Free Legal Help. Fair Legal Hope.

Al Momin Legal Aid Foundation

Providing free legal services to the poor and those who cannot afford an attorney’s services to undertake a case or legal action in a court, tribunal, or before a judicial authority is known as legal aid.

In essence, the preamble of the Indian Constitution aims to provide socioeconomic and political justice to the people of India. Legal assistance, as His Lordship Justice P.N. Bhagwati succinctly put it, is a system in society that makes the machinery of administration of justice conveniently accessible and within reach of those who need to use it to enforce the rights that the law has granted to them. According to Article 38(1), the State must uphold and defend the social order, including justice, to further the welfare of the populace. Everyone has an equal right to life and liberty, barring circumstances specified by law, according to Article 21 of the Constitution.
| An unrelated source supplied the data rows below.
Lemma ProcessBones_total (n : nat) (bones : list aiBone) (m : Model)
    (bw : list VertexBoneData) (tr : list Event) :
  registry_wf m → length bw = n →
  (∀ bone w, bone ∈ bones → w ∈ mWeights bone →
             0 ≤ vertexID_of w < to_int (Z.of_nat n)) →
  ∃ r, ProcessBones n bones (m, bw, tr) = Ok r.
Proof.
  unfold ProcessBones. revert m bw tr.
  induction bones as [|bone bones IH]; intros m bw tr Hwf Hlen Hrange;
    cbn [foldM].
  - by eexists.
  - assert (∃ m1 bw1 tr1, bone_step n (m, bw, tr) bone = Ok (m1, bw1, tr1) ∧
                          registry_wf m1 ∧ length bw1 = n)
      as (m1 & bw1 & tr1 & -> & Hwf1 & Hlen1).
    { unfold bone_step.
      pose proof (RegisterBone_spec (StdString.of_c_str (mName bone))
                    (mOffsetMatrix bone) m Hwf) as (Hwf' & Hpos & _).
      destruct (RegisterBone (StdString.of_c_str (mName bone))
                  (mOffsetMatrix bone) m) as [id m1]. simpl in *.
      replace (id =? -1) with false by (symmetry; apply Z.eqb_neq; lia).
      simpl.
      destruct (weights_loop_total n id (mWeights bone) bw tr Hlen)
        as [[bw1 tr1] Hloop].
      { intros w Hw. apply (Hrange bone); [apply list_elem_of_here|done]. }
      rewrite Hloop. simpl. eexists _, _, _. split; [done|].
      split; [done|]. apply weights_loop_length in Hloop. by rewrite Hloop. }
    simpl. apply IH; [done..|].
    intros b w Hb. apply Hrange. by apply list_elem_of_further.
Qed.

(** [ProcessMesh] completes on every mesh whose arrays are as long as its
    counts say, whose bones refer to vertices of the mesh and whose
    material exists, in a scene with a root node. *)
Lemma ProcessMesh_total (mesh : aiMesh) (scene : aiScene) (m : Model)
    (tr : list Event) :
  registry_wf m → mesh_ok mesh scene →
  ∃ r, ProcessMesh mesh scene (m, tr) = Ok r.
Proof.
  intros Hwf (Harrays & Hbones & [root Hroot] & [material Hmaterial]).
  unfold ProcessMesh.
  destruct (ProcessVertices_total mesh Harrays) as [va Hva].
  rewrite Hva, Hroot. simpl.
  pose proof (ProcessVertices_inv mesh va Hva)
    as (_ & _ & _ & _ & _ & Hlen & _).
  destruct (mBones mesh) as [|bone bones] eqn:Hb.
  - simpl. replace (0 <=? Z.of_nat (mMaterialIndex mesh)) with true
      by (symmetry; apply Z.leb_le; lia).
    apply at_index_Ok in Hmaterial. rewrite Hmaterial. simpl.
    destruct (LoadMaterial _ material). by eexists.
  - destruct (ProcessBones_total (mNumVertices mesh) (bone :: bones)
                (set_GlobalInverseTransform
                   (glm_inverse
                      (ConvertAssimpMatrixToGLM (mTransformation root))) m)
                (boneWeights va) tr) as [[[m2 bw] tr2] Hrun].
    + done.
    + rewrite Hlen. unfold mNumBones. by rewrite Hb.
    + done.
    + rewrite Hrun. simpl.
      replace (0 <=? Z.of_nat (mMaterialIndex mesh)) with true
        by (symmetry; apply Z.leb_le; lia).
      apply at_index_Ok in Hmaterial. rewrite Hmaterial. simpl.
      destruct (LoadMaterial _ material). by eexists.
Qed.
In order to ensure that no citizen is denied the opportunity to pursue justice due to financial or other limitations, the State must ensure that the functioning of the legal system promotes justice based on equal opportunity. In particular, the State must provide free legal aid through appropriate legislation or programmes or in any other manner.

In the case of Hussainara Khatoon v. State of Bihar, it was decided that any accused person has a right to free legal help at the state’s expense if he is unable to pay for legal representation.